Нико тяжело дышал, раздувая ноздри.

– Я не тот человек, с кем тебе нужно сближаться.

– Почему? – с вызовом спросила она. – Потому что ты прошел через ужасы войны и думаешь, что мне не дано этого понять? Отпусти меня, Нико, – потребовала она.

Он отпустил ее руку. Мариэтта распрямилась, заставив его отодвинуться.

– Думаешь, у тебя одного есть шрамы? – Она наклонилась вперед. – Шрам под левой лопаткой остался после аварии, – сказала она, – а остальные от неудачных операций. И каждый из них – свидетель разбившейся вдребезги надежды.

Снова откинувшись на локти, она посмотрела ему прямо в глаза.

– Я лежала в разбитой машине полчаса в ожидании «скорой» с двумя погибшими подругами и другом, который умер по дороге в больницу. – Мариэтта проглотила подступивший к горлу комок. – Я не была на войне, Нико. Но мне кое-что известно о смерти и выживании.

Она вытянула руку и положила ладонь ему на грудь.

– Возможно, мне неизвестно, кто прячется здесь. Но кем бы он ни был, он меня не пугает.

Она намеренно провела мизинцем по его соску, услышав, как он с шумом втянул в себя воздух. Однако его крупное тело оставалось твердым и неподвижным, за исключением груди, ходуном ходившей под ее ладонью. Она всматривалась в его лицо в поиске знаков голодного желания, которое она ясно видела в его взгляде вчера, но сейчас его лицо оставалось бесстрастным.
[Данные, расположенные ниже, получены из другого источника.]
(* ===== verification/Alerts.v ===== *)
(** * Alerts

    [internal/alerts/slack.go] and [internal/observability] (alerts.go,
    pagerduty.go, statuspage.go): what is posted for a finding or an alarm, and
    which incidents are open at PagerDuty after a sequence of alarms. *)

From S2P Require Import Prelude Effects Decimal.
From Stdlib Require Import Lia.
#[local] Open Scope go_scope.

(** ** What is sent *)

Record slackField := mkField { sf_Title : gostring; sf_Value : gostring; sf_Short : bool }.
Record slackAttachment := mkAttachment {
  sa_Color : gostring; sa_Title : gostring; sa_Fields : list slackField
}.
Record slackPayload := mkSlackPayload { sp_Text : gostring; sp_Attachments : list slackAttachment }.

Record V2Event := mkEvent {
  ve_RoutingKey : gostring; ve_Action : gostring; ve_DedupKey : gostring;
  ve_Summary : gostring; ve_Source : gostring; ve_Severity : gostring; ve_Component : gostring;
  ve_Details : list (gostring * gostring)
}.

Inductive alertCall :=
  | SlackPost (url : gostring) (p : slackPayload)
  | ManageEvent (e : V2Event)
  | PatchStatus (url authorization status : gostring).

(** The status of a response, none when there was none; whether the event was
    taken. *)
Definition alertR (c : alertCall) : Type :=
  match c with ManageEvent _ => bool | _ => option Z end.

Abbreviation alertProg := (prog alertR).

Inductive alertErr := ErrRequest | ErrTransport | ErrStatus (code : Z) | ErrPagerDuty.

Definition success2xx (code : Z) : bool := (200 <=? code)%Z && (code <? 300)%Z.

(** ** Slack ([slack.go]) *)

Record Slack := mkSlack { sl_webhookURL : gostring; sl_serviceTag : gostring }.

Definition severityColor (severity : gostring) : gostring :=
  if bool_decide (severity = "error") || bool_decide (severity = "critical") then "danger"
  else if bool_decide (severity = "warning") then "warning"
  else "good".

(** [details] in the order in which the map is ranged over. *)
Definition slackMessage (s : Slack) (severity summary tenantID : gostring)
    (details : list (gostring * gostring)) : slackPayload :=
  mkSlackPayload
    ("[" ++ sl_serviceTag s ++ "] " ++ severity ++ " — " ++ summary)
    [mkAttachment (severityColor severity) summary
       (mkField "tenant" tenantID true :: map (fun d => mkField d.1 d.2 true) details)].

(** [validURL]: [http.NewRequestWithContext] takes the URL. *)
Definition Post (validURL : gostring -> bool) (s : Slack) (severity summary tenantID : gostring)
    (details : list (gostring * gostring)) : alertProg (option alertErr) :=
  if bool_decide (sl_webhookURL s = []) then Ret None
  else if negb (validURL (sl_webhookURL s)) then Ret (Some ErrRequest)
  else
    Do (R := alertR) (SlackPost (sl_webhookURL s) (slackMessage s severity summary tenantID details))
      (fun r : option Z =>
       Ret (match r with
            | None => Some ErrTransport
            | Some code => if success2xx code then None else Some (ErrStatus code)
            end)).

(** ** PagerDuty ([pagerduty.go], [alerts.go]) *)

Record PagerDuty := mkPagerDuty { pd_routingKey : gostring; pd_serviceTag : gostring }.

Definition orGlobal (tenant : gostring) : gostring :=
  if bool_decide (tenant = []) then "global" else tenant.

Definition DedupKey (service alertName tenantOrGlobal : gostring) : gostring :=
  service ++ ":" ++ alertName ++ ":" ++ orGlobal tenantOrGlobal.

Definition TriggerOrResolve (p : PagerDuty) (action severity summary alertName tenant : gostring)
    (details : list (gostring * gostring)) : alertProg (option alertErr) :=
  Do (R := alertR)
    (ManageEvent (mkEvent (pd_routingKey p) action (DedupKey (pd_serviceTag p) alertName tenant)
       summary (pd_serviceTag p) severity alertName details))
    (fun ok : bool => Ret (if ok then None else Some ErrPagerDuty)).

Definition Trigger (p : PagerDuty) : gostring -> gostring -> gostring -> gostring ->
    list (gostring * gostring) -> alertProg (option alertErr) := TriggerOrResolve p "trigger".

Record AlarmPayload := mkAlarm {
  AlarmName : gostring; NewStateValue : gostring; AlarmDescription : gostring;
  Dimensions : list (gostring * gostring)
}.

(** The first [TenantID]. *)
Definition alarmTenant (a : AlarmPayload) : gostring :=
  default [] (snd <$> List.find (fun d => bool_decide (d.1 = ("TenantID" : gostring))) (Dimensions a)).

Definition DispatchAlarm (p : PagerDuty) (a : AlarmPayload) : alertProg (option alertErr) :=
  let severity : gostring :=
    if contains (AlarmName a) "storage" || contains (AlarmName a) "5xx" then "critical" else "warning" in
  let '(action, severity) :=
    if bool_decide (NewStateValue a = "OK") then ("resolve" : gostring, "info" : gostring)
    else ("trigger" : gostring, severity) in
  TriggerOrResolve p action severity (AlarmDescription a) (AlarmName a) (alarmTenant a) [].

(** ** The status page ([statuspage.go]) *)

Record Statuspage := mkStatuspage { st_apiKey : gostring; st_pageID : gostring; st_baseURL : gostring }.

Definition NewStatuspage (apiKey pageID baseURL : gostring) : Statuspage :=
  mkStatuspage apiKey pageID
    (trimRightSlash (if bool_decide (baseURL = []) then "https://api.statuspage.io" else baseURL)).

Definition UpdateComponent (validURL : gostring -> bool) (s : Statuspage) (componentID status : gostring)
  : alertProg (option alertErr) :=
  let url := st_baseURL s ++ "/v1/pages/" ++ st_pageID s ++ "/components/" ++ componentID in
  if negb (validURL url) then Ret (Some ErrRequest)
  else
    Do (R := alertR) (PatchStatus url ("OAuth " ++ st_apiKey s) status) (fun r : option Z =>
    Ret (match r with
         | None => Some ErrTransport
         | Some code => if success2xx code then None else Some (ErrStatus code)
         end)).

(** ** The incidents at PagerDuty

    The events API keeps an open incident per dedup key: a trigger opens it or
    adds to it, a resolve closes it. *)

Definition handleEvent (e : V2Event) (incidents : gset gostring) : gset gostring :=
  if bool_decide (ve_Action e = "trigger") then {[ve_DedupKey e]} ∪ incidents
  else if bool_decide (ve_Action e = "resolve") then incidents ∖ {[ve_DedupKey e]}
  else incidents.

Fixpoint runAlert {A} (ok : bool) (p : alertProg A) (incidents : gset gostring) : A * gset gostring :=
  match p with
  | Ret a => (a, incidents)
  | Do (ManageEvent e) k => runAlert ok (k ok) (if ok then handleEvent e incidents else incidents)
  | Do (SlackPost _ _) k => runAlert ok (k (if ok then Some 200%Z else None)) incidents
  | Do (PatchStatus _ _ _) k => runAlert ok (k (if ok then Some 200%Z else None)) incidents
  end.

(** Alarms one after the other, each with whether PagerDuty could be reached. *)
Definition dispatchAll (p : PagerDuty) (alarms : list (AlarmPayload * bool)) : gset gostring :=
  fold_left (fun incidents a => (runAlert a.2 (DispatchAlarm p a.1) incidents).2) alarms ∅.

(** ** Lemmas *)

Lemma last_sep (c : ascii) s t s' t' :
  c ∉ t -> c ∉ t' -> s ++ c :: t = s' ++ c :: t' -> s = s' /\ t = t'.
Proof.
  intros Ht Ht' H. apply app_eq_inv in H as [(k&H1&H2)|(k&H1&H2)].
  - destruct k as [|b k].
    + rewrite app_nil_r in H1. cbn in H2. by injection H2 as <-.
    + exfalso. injection H2 as <- ->. apply Ht'. apply elem_of_app. right. by left.
  - destruct k as [|b k].
    + rewrite app_nil_r in H1. cbn in H2. by injection H2 as ->.
    + exfalso. injection H2 as <- ->. apply Ht. apply elem_of_app. right. by left.
Qed.

Definition colon : ascii := ":"%char.

Lemma DedupKey_inj service a t a' t' :
  colon ∉ orGlobal t -> colon ∉ orGlobal t' -> DedupKey service a t = DedupKey service a' t' ->
  a = a' /\ orGlobal t = orGlobal t'.
Proof.
  unfold DedupKey. intros H1 H2 H. rewrite !app_assoc in H.
  assert (forall x y, (x ++ ":") ++ y = x ++ colon :: y) as Hc by (intros; by rewrite <- app_assoc).
  rewrite !Hc in H. apply last_sep in H as [H Ht]; [|done..]. split; [|done].
  apply app_inv_head in H. by injection H.
Qed.

(** The alarm and the tenant, or everybody, that a payload is about. *)
Definition subject (a : AlarmPayload) : gostring * gostring := (AlarmName a, orGlobal (alarmTenant a)).

(** The state a subject was last reported in. *)
Fixpoint lastState (s : gostring * gostring) (alarms : list (AlarmPayload * bool)) (st : option gostring)
  : option gostring :=
  match alarms with
  | [] => st
  | (a, ok) :: alarms =>
      lastState s alarms
        (if ok && bool_decide (subject a = s) then Some (NewStateValue a) else st)
  end.

(** Every alarm goes to PagerDuty as one event: a trigger, or a resolve for OK. *)
Lemma DispatchAlarm_event p a ok incidents :
  (runAlert ok (DispatchAlarm p a) incidents).2 =
    if ok then
      let key := DedupKey (pd_serviceTag p) (AlarmName a) (alarmTenant a) in
      if bool_decide (NewStateValue a = "OK") then incidents ∖ {[key]} else {[key]} ∪ incidents
    else incidents.
Proof. unfold DispatchAlarm. case_bool_decide; destruct ok; reflexivity. Qed.

Section incidents.
Context (p : PagerDuty).

Lemma key_subject a b :
  colon ∉ orGlobal (alarmTenant a) -> colon ∉ orGlobal (alarmTenant b) ->
  (DedupKey (pd_serviceTag p) (AlarmName a) (alarmTenant a) =
   DedupKey (pd_serviceTag p) (AlarmName b) (alarmTenant b) <-> subject a = subject b).
Proof.
  intros Ha Hb. split.
  - intros [H1 H2]%DedupKey_inj; [|done..]. unfold subject. by rewrite H1, H2.
  - unfold subject, DedupKey. by intros [= -> ->].
Qed.

Lemma incidents_from alarms incidents b st :
  Forall (fun a => colon ∉ orGlobal (alarmTenant a.1)) ((b, true) :: alarms) ->
  let key := DedupKey (pd_serviceTag p) (AlarmName b) (alarmTenant b) in
  (key ∈ incidents <-> exists s, st = Some s /\ s <> "OK") ->
  (key ∈ fold_left (fun i a => (runAlert a.2 (DispatchAlarm p a.1) i).2) alarms incidents <->
   exists s, lastState (subject b) alarms st = Some s /\ s <> "OK").
Proof.
  cbn zeta. intros Hf. apply Forall_cons in Hf as [Hb Hf]. cbn in Hb. revert incidents st.
  induction Hf as [|[a ok] alarms Ha Hf IH]; intros incidents st Hi; cbn [fold_left lastState]; [done|].
  apply IH. cbn [fst snd] in *. rewrite DispatchAlarm_event. destruct ok; [|done]. cbn [andb].
  pose proof (key_subject a b Ha Hb) as Hk.
  case_bool_decide as Hst; case_bool_decide as Hs.
  - rewrite elem_of_difference, elem_of_singleton, Hst. split; [|by intros (s&[= <-]&?)].
    intros [_ Hn]. destruct Hn. symmetry. by apply Hk.
  - rewrite elem_of_difference, elem_of_singleton, Hi. split; [by intros [? _]|].
    intros H. split; [done|]. intros He. by apply Hs, Hk.
  - rewrite elem_of_union, elem_of_singleton. split; [|intros _; left; symmetry; by apply Hk].
    intros _. by exists (NewStateValue a).
  - rewrite elem_of_union, elem_of_singleton, Hi. split; [|by right]. intros [He|?]; [|done].
    destruct Hs. by apply Hk.
Qed.

(** (C15) The open incidents follow the alarms: after any sequence of alarms, some of
    which did not reach PagerDuty, the incident of an alarm and tenant is open
    exactly when the last of its alarms that arrived did not say OK, and
    different alarms or tenants never share an incident - as long as the tenants
    have no colon in them.  An alarm without data counts as one that fires. *)
Theorem incidents_follow_alarms alarms b :
  Forall (fun a => colon ∉ orGlobal (alarmTenant a.1)) ((b, true) :: alarms) ->
  DedupKey (pd_serviceTag p) (AlarmName b) (alarmTenant b) ∈ dispatchAll p alarms <->
  exists s, lastState (subject b) alarms None = Some s /\ s <> "OK".
Proof.
  intros Hf. apply incidents_from; [done|]. split; [by intros ?%not_elem_of_empty|by intros (s&?&_)].
Qed.
End incidents.

Module AlertDemo.
Definition pager : PagerDuty := mkPagerDuty "key" "svc".
Definition alarm (st : gostring) (tenant : gostring) : AlarmPayload :=
  mkAlarm "high-5xx" st "" [("TenantID" : gostring, tenant)].
Definition alarms : list (AlarmPayload * bool) :=
  [(alarm "ALARM" "t1", true); (alarm "ALARM" "t2", true); (alarm "OK" "t1", true); (alarm "OK" "t2", false)].
End AlertDemo.

Lemma incidents_follow_alarms_witness :
  (DedupKey "svc" "high-5xx" "t1" ∉ dispatchAll AlertDemo.pager AlertDemo.alarms) /\
  DedupKey "svc" "high-5xx" "t2" ∈ dispatchAll AlertDemo.pager AlertDemo.alarms.
Proof.
  assert (forall t : gostring, t = "t1" \/ t = "t2" ->
    Forall (fun a => colon ∉ orGlobal (alarmTenant a.1))
      ((AlertDemo.alarm "OK" t, true) :: AlertDemo.alarms)) as Hf.
  { intros t Ht. apply (bool_decide_unpack _). destruct Ht as [->| ->]; vm_compute; exact I. }
  split.
  - intros H. apply (incidents_follow_alarms AlertDemo.pager _ _ (Hf "t1" (or_introl eq_refl))) in H
      as (s&[= <-]&Hn). by apply Hn.
  - apply (incidents_follow_alarms AlertDemo.pager _ _ (Hf "t2" (or_intror eq_refl))).
    by exists ("ALARM" : gostring).
Defined.

(** Slack is asked once, or not at all without a URL; nil means that it was not
    asked or answered 2xx. *)
Lemma Post_outcome validURL s severity summary tenantID details (o : env alertR) :
  let '(r, t) := run o [] (Post validURL s severity summary tenantID details) in
  (calls t = [] /\ (sl_webhookURL s = [] /\ r = None \/ sl_webhookURL s <> [] /\ r = Some ErrRequest)) \/
  (calls t = [SlackPost (sl_webhookURL s) (slackMessage s severity summary tenantID details)] /\
   (r = None <-> exists code,
      o [] (SlackPost (sl_webhookURL s) (slackMessage s severity summary tenantID details)) = Some code /\
      (200 <= code < 300)%Z)).
Proof.
  unfold Post. case_bool_decide as Hu; [cbn; auto|]. destruct (validURL _); cbn [negb]; [|cbn; auto].
  cbn -[slackMessage]. right. split; [done|]. set (r := o [] _). destruct r as [code|].
  - unfold success2xx. destruct ((200 <=? code)%Z && (code <? 300)%Z) eqn:Hc; split; try done.
    + intros _. exists code. split; [done|lia].
    + intros (c&[= <-]&H). lia.
  - split; [done|]. by intros (c&?&_).
Qed.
Кровь отхлынула от ее лица, а внутри все похолодело. Ее пронзила унизительная мысль.

Она моментально отдернула руку.

Боже! Неужели она все неправильно поняла? Вообразила несуществующее?

Она как в немом кино увидела, что Нико открывает рот, но затрясла головой и зажмурилась, не в силах смотреть на него. Он слишком хорош. Любая женщина сочтет за честь провести с ним ночь. Зачем она ему? Если только…

Ее лицо горело. «Дура, дура…» – рефреном звучало у нее в мозгу.

– Думаю, вы правы, – сквозь зубы процедила она. – Я не хочу этого. – Гордость придала ее голосу резкость. – Мне не нужен секс из жалости.

Сверху раздалось свирепое рычание, заставившее Мариэтту распахнуть глаза.

Нико грубо схватил ее руку и приложил к своему паху.

– Ты считаешь это жалостью?

Мариэтта ахнула, почувствовав силу его эрекции.

Святые угодники! Член был огромный и твердый.

Нико издал горловой звук, похожий на стон.